Don Alfonso quedó destrozado cuando se enteró del fatal desenlace. El severo golpe sentimental que acababa de recibir era superior a su entereza física y moral. El rey no se sentía con fuerzas para continuar viviendo. ¿Qué iba a hacer ahora sin su bella mora? Por unos instantes sintió deseos de quitarse la vida. ¿Cómo iba a sobrellevar los años que le quedaban sin una mujer a su lado, él que siempre había vivido rodeado de mujeres hasta aquel triste desenlace? El Señor le enviaba un cáliz demasiado amargo para enfrentarse a su vejez. ¿Sería por su orgullo? ¿Por los errores cometidos en su vida? ¿Sería la última prueba a la que lo sometería?

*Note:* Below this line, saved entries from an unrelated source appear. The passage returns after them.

Lemma elem_of_typesOf (g : gmap string StructInfo) (names : list string)
    (n : string) :
  n ∈ typesOf g names ↔
  ∃ owner info f fi, owner ∈ names ∧ g !! owner = Some info ∧
                     Fields info !! f = Some fi ∧ Type_ fi = n.
Proof.
  unfold typesOf. rewrite list_elem_of_bind. split.
  - intros (owner & Hin & Hown).
    destruct (g !! owner) as [info|] eqn:E; [| by apply not_elem_of_nil in Hin].
    apply list_elem_of_fmap in Hin as ([f fi] & -> & Hin).
    apply elem_of_range_order in Hin. by exists owner, info, f, fi.
  - intros (owner & info & f & fi & Hown & Hg & Hf & <-).
    exists owner. split; [| done]. rewrite Hg.
    apply list_elem_of_fmap. exists (f, fi). by rewrite elem_of_range_order.
Qed.

(** What the second pass leaves in the map. *)
Lemma secondPass_lookup (g : gmap string StructInfo) (n : string) :
  secondPass g !! n
  = markedIf (bool_decide (n ∈ typesOf g (range_order g).*1)) <$> g !! n.
Proof. unfold secondPass. by rewrite secondPass_steps, markAll_lookup. Qed.

Lemma addSpec_unflagged acc spec :
  unflagged acc.1 → unflagged (addSpec acc spec).1.
Proof.
  intros Hacc. destruct spec as [typeSpec| |]; cbn; [| done..].
  destruct (ast.SpecType typeSpec); try done.
  destruct (Fprint typeSpec); [done |]. cbn.
  intros n info. rewrite lookup_insert. case_decide.
  - by intros [= <-].
  - apply Hacc.
Qed.

Lemma addDecl_unflagged acc decl :
  unflagged acc.1 → unflagged (addDecl acc decl).1.
Proof.
  intros Hacc. destruct decl as [tok specs| |]; cbn; [| done..].
  destruct tok; try done.
  revert acc Hacc. induction specs as [|spec specs IH]; intros acc Hacc; [done |].
  cbn. by apply IH, addSpec_unflagged.
Qed.

Lemma firstPass_unflagged (decls : list ast.Decl) :
  unflagged (firstPass decls).1.
Proof.
  unfold firstPass.
  assert (Hnil : unflagged (∅ : gmap string StructInfo, [] : list LogMsg).1)
    by (intros n info; cbn; by rewrite lookup_empty).
  revert Hnil. generalize (∅ : gmap string StructInfo, [] : list LogMsg).
  induction decls as [|decl decls IH]; intros acc Hacc; [done |].
  cbn. by apply IH, addDecl_unflagged.
Qed.

(** On a map without flags, the second pass flags exactly the structs
    that are the type of some field in the map. *)
Lemma secondPass_nested_iff (g0 : gmap string StructInfo) :
  unflagged g0 →
  ∀ name info, secondPass g0 !! name = Some info →
    (IsNested info = true ↔
     ∃ owner oinfo f fi, secondPass g0 !! owner = Some oinfo ∧
                         Fields oinfo !! f = Some fi ∧ Type_ fi = name).
Proof.
  intros Hflags name info. rewrite secondPass_lookup.
  destruct (g0 !! name) as [info0|] eqn:E0; [| done].
  cbn. intros [= <-]. rewrite IsNested_markedIf, (Hflags _ _ E0), orb_false_r.
  rewrite bool_decide_eq_true, elem_of_typesOf. split.
  - intros (owner & oinfo & f & fi & _ & Ho & Hf & Hty).
    exists owner, (markedIf (bool_decide (owner ∈ typesOf g0 (range_order g0).*1)) oinfo), f, fi.
    rewrite secondPass_lookup, Ho, Fields_markedIf. done.
  - intros (owner & oinfo & f & fi & Ho & Hf & Hty).
    rewrite secondPass_lookup in Ho.
    destruct (g0 !! owner) as [oinfo0|] eqn:Eo; [| done].
    cbn in Ho. injection Ho as <-. rewrite Fields_markedIf in Hf.
    exists owner, oinfo0, f, fi. split_and!; try done.
    apply elem_of_range_keys. by rewrite Eo.
Qed.

(** Whenever the tag literal carries a [json:] key, the stored tag holds
    no comma: an option such as [,omitempty] never reaches the graph. *)
Lemma jsonTagOf_no_comma (name value : string) :
  jsonTagOf name (Some value) = name
  ∨ GoStrings.hasByte "," (jsonTagOf name (Some value)) = false.
Proof.
  unfold jsonTagOf.
  destruct (GoStrings.Split _ _) as [|part0 [|part1 parts]]; [by left.. |].
  right. unfold GoStrings.Split.
  destruct (GoStringsFacts.splitGo_first_piece ","
              "" (firstPiece (GoStrings.splitGo GoStrings.dquote 0 "" part1)) eq_refl)
    as (piece & pieces & -> & Hpiece).
  done.
Qed.

(** C1. When extraction succeeds, a record of the resulting graph is
    marked nested if and only if some record of the graph declares a
    field whose declared type is that record's name, whatever the order
    of the declarations and of the map traversals. *)
Theorem extractStructDefs_nested_iff
    (inputPath : string) (tr tr' : list Event)
    (structInfos : gmap string StructInfo) :
  extractStructDefs inputPath tr = (inr structInfos, tr') →
  ∀ name info, structInfos !! name = Some info →
    (IsNested info = true ↔
     ∃ owner oinfo f fi, structInfos !! owner = Some oinfo ∧
                         Fields oinfo !! f = Some fi ∧ Type_ fi = name).
Proof.
  unfold extractStructDefs, mbind, M_bind, mret, M_ret, emit. cbn.
  destruct (ParseFile inputPath) as [err|decls]; [by intros [= ?] |].
  pose proof (firstPass_unflagged decls) as Hflags.
  destruct (firstPass decls) as [g0 logs]. cbn in Hflags.
  destruct (forEach logPrintf logs (tr ++ [EvParseFile inputPath])) as [[] tr1].
  case_bool_decide; [by intros [= ?] |].
  intros [= <- _]. by apply secondPass_nested_iff.
Qed.

End ExtractorFacts.

(* ===================================================================== *)
(** * The row validator *)
(* ===================================================================== *)

Section FirstErrorFacts.
Context {A E : Type} (body : A → option E).

Lemma firstError_Some (l : list A) (e : E) :
  firstError body l = Some e → ∃ x, x ∈ l ∧ body x = Some e.
Proof.
  induction l as [|x l IH]; cbn; [done |].
  destruct (body x) as [e'|] eqn:Ex.
  - intros [= ->]. exists x. split; [left | done].
  - intros (y & Hy & Hb)%IH. exists y. split; [by right | done].
Qed.

Lemma firstError_None (l : list A) :
  firstError body l = None ↔ ∀ x, x ∈ l → body x = None.
Proof.
  induction l as [|x l IH]; cbn.
  - split; [intros _ y Hy; by apply not_elem_of_nil in Hy | done].
  - destruct (body x) as [e'|] eqn:Ex.
    + split; [done |]. intros Hall. specialize (Hall x). rewrite Ex in Hall.
      apply Hall. left.
    + rewrite IH. split.
      * intros Hall y [-> | Hy]%elem_of_cons; [done | by apply Hall].
      * intros Hall y Hy. apply Hall. by right.
Qed.

Lemma firstError_is_Some (l : list A) (x : A) :
  x ∈ l → is_Some (body x) → is_Some (firstError body l).
Proof.
  intros Hx Hb. destruct (firstError body l) as [e|] eqn:E0; [by eexists |].
  rewrite firstError_None in E0. rewrite (E0 x Hx) in Hb. by destruct Hb.
Qed.
End FirstErrorFacts.

Section ValidatorFacts.
Context `{MapRange}.

Lemma validateField_Some (g : gmap string StructInfo) (i : nat)
    (structName : string) (row : GeneratedRow) (f : string) (fi : FieldInfo)
    (e : GenError) :
  validateField g i structName row (f, fi) = Some e →
  fieldDefect g structName i row f fi e.
Proof.
  unfold validateField, fieldDefect. cbn.
  destruct (row !! wireName f fi) as [value|] eqn:Erow.
  - destruct (g !! Type_ fi) as [nestedInfo|] eqn:Ety; [| done].
    destruct value as [| | | | |nested];
      try (intros [= <-]; right; left; by eexists _, _).
    intros (entry & Hin & Hbody)%firstError_Some.
    destruct entry as [nf nfi]. cbn in Hbody.
    apply elem_of_range_order in Hin.
    destruct (nested !! wireName nf nfi) eqn:En; [done |].
    destruct (GoStrings.Contains (JSONTag nfi) "omitempty") eqn:Eopt; [done |].
    injection Hbody as <-.
    right; right. by exists nested, nestedInfo, nf, nfi.
  - intros [= <-]. by left.
Qed.

Lemma validateField_conforming (g : gmap string StructInfo) (i : nat)
    (structName : string) (row : GeneratedRow) (f : string) (fi : FieldInfo) :
  conforming g structName row →
  Fields (lookupStruct g structName) !! f = Some fi →
  validateField g i structName row (f, fi) = None.
Proof.
  intros Hrow Hf. destruct (Hrow f fi Hf) as (value & Hvalue & Hnested).
  unfold validateField. cbn. rewrite Hvalue.
  destruct (g !! Type_ fi) as [nestedInfo|] eqn:Ety; [| done].
  destruct (Hnested nestedInfo eq_refl) as (nested & -> & Hall).
  unfold validateNested. apply firstError_None. intros [nf nfi] Hin. cbn.
  apply elem_of_range_order in Hin. by destruct (Hall nf nfi Hin) as [v ->].
Qed.

Lemma validateRow_Some (g : gmap string StructInfo) (structName : string)
    (i : nat) (row : GeneratedRow) (e : GenError) :
  validateRow g structName i row = Some e →
  ∃ f fi, Fields (lookupStruct g structName) !! f = Some fi ∧
          fieldDefect g structName i row f fi e.
Proof.
  intros ([f fi] & Hin & Hbody)%firstError_Some.
  apply elem_of_range_order in Hin. apply validateField_Some in Hbody.
  by exists f, fi.
Qed.

Lemma validateRow_missing (g : gmap string StructInfo) (structName : string)
    (i : nat) (row : GeneratedRow) (f : string) (fi : FieldInfo) :
  Fields (lookupStruct g structName) !! f = Some fi →
  row !! wireName f fi = None →
  is_Some (validateRow g structName i row).
Proof.
  intros Hf Hrow. apply (firstError_is_Some _ _ (f, fi)).
  - by apply elem_of_range_order.
  - unfold validateField. cbn. rewrite Hrow. by eexists.
Qed.

Lemma validateRow_conforming (g : gmap string StructInfo)
    (structName : string) (i : nat) (row : GeneratedRow) :
  conforming g structName row → validateRow g structName i row = None.
Proof.
  intros Hrow. apply firstError_None. intros [f fi] Hin.
  apply elem_of_range_order in Hin. by apply validateField_conforming.
Qed.

Lemma validateFrom_Some (g : gmap string StructInfo) (structName : string)
    (rows : list GeneratedRow) (start : nat) (e : GenError) :
  validateFrom g structName start rows = Some e →
  ∃ i row,
    rows !! i = Some row ∧
    (∀ j row', j < i → rows !! j = Some row' →
               validateRow g structName (start + j) row' = None) ∧
    validateRow g structName (start + i) row = Some e.
Proof.
  revert start. induction rows as [|row rows IH]; intros start; cbn; [done |].
  destruct (validateRow g structName start row) as [e'|] eqn:Erow.
  - intros [= ->]. exists 0, row. rewrite Nat.add_0_r. split_and!; [done | | done].
    intros j row' Hj. lia.
  - intros (i & row1 & Hi & Hbefore & Hrow)%IH.
    exists (S i), row1. rewrite <- Nat.add_succ_comm. split_and!; [done | | done].
    intros [|j] row' Hj Hrow'.
    + cbn in Hrow'. injection Hrow' as <-. by rewrite Nat.add_0_r.
    + rewrite <- Nat.add_succ_comm. apply Hbefore; [lia | done].
Qed.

Los funerales por el eterno descanso del alma de doña Isabel se celebraron en la catedral de León. Los ofició el obispo don Pedro, que no sabía cómo consolar al rey don Alfonso. Le pidió que hiciera un verdadero acto de contrición y se encomendara en las manos del Señor. El rey así lo hizo. Durante la misa por el alma de su esposa se dirigió a Dios en los siguientes términos:
«Oh, Señor, ¿por qué me envías este cáliz tan amargo? ¿No has tenido suficiente con quitarme tantas vidas que amaba, que has tenido que arrebatarme también ésta que tanto quería y que era el consuelo de mi vejez? ¿Por qué no me has llevado a mí en vez de ella? Yo ya soy viejo y no sirvo para nada. Yo sólo sé luchar en el campo de batalla. Señor, dame fuerzas para superar este trago tan amargo y si tienes que llevarte a alguien, que sea yo el próximo. Te suplico que no me vuelvas a someter a una nueva prueba. No la podría resistir. Dame fuerzas para superar este trance y para despedir a mi dulce amada en este día tan aciago de mi vida. Señor, perdona mi orgullo y mi vanidad. Perdóname si en algo te he ofendido».

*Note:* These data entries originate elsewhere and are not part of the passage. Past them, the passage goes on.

(** A second [init] fulfilled on a page that is already tracking. *)
Lemma init_fulfilled_again :
  let w := run freshWorld [RunInit; Fulfil 0; RunInit] in
  let w' := step w (Fulfil 0) in
  stream (page w') = Some (nextStream w)
  /\ srcObject (page w') = Some (nextStream w)
  /\ live w' = (nextStream w :: live w)%list
  /\ permissionDisplay (page w') = "none"
  /\ watchId (page w') = Some (nextWatch w)
  /\ nextWatch w' = (nextWatch w + 1)%Z
  /\ datetime (texts (page w')) = dateStr w ++ " " ++ timeStr w
  /\ calls w' = (calls w ++ [WatchPosition true 5000 0; SetInterval 1000])%list.
Proof.
  apply (init_fulfilled (run freshWorld [RunInit; Fulfil 0; RunInit]) 0);
    reflexivity.
Defined.

(** X5. When the request made by [init] is fulfilled and the host has
    no geolocation, the coordinate display reads Geolocation not
    supported, no watch is subscribed and [watchId] is left as it was;
    the camera is installed and the clock is started all the same. *)
Theorem init_fulfilled_without_geolocation (w : World) (i : nat) :
  geolocation w = false ->
  nth_error (pending w) i = Some ByInit ->
  let w' := step w (Fulfil i) in
  coordinates (texts (page w')) = "Geolocation not supported"
  /\ watchId (page w') = watchId (page w)
  /\ nextWatch w' = nextWatch w
  /\ stream (page w') = Some (nextStream w)
  /\ permissionDisplay (page w') = "none"
  /\ datetime (texts (page w')) = dateStr w ++ " " ++ timeStr w
  /\ calls w' = (calls w ++ [SetInterval 1000])%list.
Proof.
  intros G P. open_world w. cbn in G, P |- *. subst geo.
  unfold settle. cbn. rewrite P. cbn.
  repeat split; reflexivity.
Qed.

(** The first [init] of a page without geolocation. *)
Lemma init_fulfilled_without_geolocation_run :
  let w := step (initialWorld false EmptyString EmptyString) RunInit in
  let w' := step w (Fulfil 0) in
  coordinates (texts (page w')) = "Geolocation not supported"
  /\ watchId (page w') = watchId (page w)
  /\ nextWatch w' = nextWatch w
  /\ stream (page w') = Some (nextStream w)
  /\ permissionDisplay (page w') = "none"
  /\ datetime (texts (page w')) = dateStr w ++ " " ++ timeStr w
  /\ calls w' = (calls w ++ [SetInterval 1000])%list.
Proof.
  apply (init_fulfilled_without_geolocation
           (step (initialWorld false EmptyString EmptyString) RunInit) 0);
    reflexivity.
Defined.

(** X6. A toggle whose request fails does not bring the previous camera
    back: its tracks were stopped before the request and stay stopped, so
    no stream holds the device, while [stream] and the preview still
    refer to the stopped stream; the prompt is shown and the rejection
    reaches nobody but the log. *)
Theorem failed_toggle_leaves_no_camera
        (w : World) (s : StreamId) (e : CaptureError) :
  settled w = true ->
  stream (page w) = Some s ->
  let w' := step (step w ClickToggle) (Reject 0 e) in
  live w' = []
  /\ pending w' = []
  /\ stream (page w') = Some s
  /\ srcObject (page w') = srcObject (page w)
  /\ permissionDisplay (page w') = "flex"
  /\ calls w'
     = (calls w
        ++ [StopTracks s;
            GetUserMedia
              (mkConstraints (flip (facingMode (page w))) 1920 1080 false);
            ConsoleError "Camera error:" (CameraFailure e);
            UnhandledRejection (CameraFailure e)])%list.
Proof.
  intros S St. open_world w. cbn in S, St |- *. subst st.
  unfold settled in S. cbn in S.
  destruct pe as [|c pe]; [|discriminate].
  assert (L : remove Nat.eq_dec s lv = []).
  { destruct lv as [|x [|y lv]]; [reflexivity | | discriminate].
    apply Nat.eqb_eq in S. subst x. cbn.
    destruct (Nat.eq_dec s s) as [_ | N]; [reflexivity | elim N; reflexivity]. }
  unfold toggleCamera, startCamera, settle. cbn. rewrite L.
  repeat rewrite <- app_assoc. repeat split; reflexivity.
Qed.

(** A toggle that fails on a page showing the back camera. *)
Lemma failed_toggle_leaves_no_camera_run :
  let w := run freshWorld [RunInit; Fulfil 0] in
  let w' := step (step w ClickToggle) (Reject 0 NotReadableError) in
  live w' = []
  /\ pending w' = []
  /\ stream (page w') = Some 0%nat
  /\ srcObject (page w') = srcObject (page w)
  /\ permissionDisplay (page w') = "flex"
  /\ calls w'
     = (calls w
        ++ [StopTracks 0%nat;
            GetUserMedia
              (mkConstraints (flip (facingMode (page w))) 1920 1080 false);
            ConsoleError "Camera error:" (CameraFailure NotReadableError);
            UnhandledRejection (CameraFailure NotReadableError)])%list.
Proof.
  apply (failed_toggle_leaves_no_camera (run freshWorld [RunInit; Fulfil 0])
           0%nat NotReadableError); reflexivity.
Defined.

(** * More about the texts *)

Lemma nilempty_digits (d : Decimal.uint) :
  Forall (fun c => is_digit c = true)
         (list_ascii_of_string (NilEmpty.string_of_uint d)).
Proof.
  induction d; cbn [NilEmpty.string_of_uint list_ascii_of_string];
    constructor; solve [reflexivity | assumption].
Qed.

Lemma digits_are_digits (n : Z) :
  Forall (fun c => is_digit c = true) (JS.digits n).
Proof.
  unfold JS.digits, NilZero.string_of_uint.
  destruct (N.to_uint (Z.to_N n)) eqn:E; try (rewrite <- E; apply nilempty_digits).
  cbn. constructor; [reflexivity | constructor].
Qed.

Don Alfonso derramó amargas lágrimas durante la Eucaristía. Después de recibir el sentido pésame de todos los nobles y magnates que acudieron a las exequias de su difunta esposa, se retiró a sus aposentos donde dio rienda suelta al llanto que oprimía su pecho hasta dificultarle la respiración. Mientras los restos mortales de doña Isabel eran conducidos al monasterio de San Benito de Sahagún para ser inhumados junto a los de sus otras esposas, don Alfonso no abandonó sus aposentos ni dejó de llorar por su divina amada. El impertérrito paso del tiempo le ayudaría a superar su profunda aflicción.
Habían transcurrido ya varios meses desde la muerte de la reina Isabel y don Alfonso continuaba aún alicaído por su pérdida. No lograba reanimarse ni siquiera con los primeros efluvios de la incipiente primavera. La presencia de los infantes tampoco contribuía a alegrar su corazón. Sus consejeros no sabían ya qué hacer para infundirle nuevos ánimos y la alegría por vivir.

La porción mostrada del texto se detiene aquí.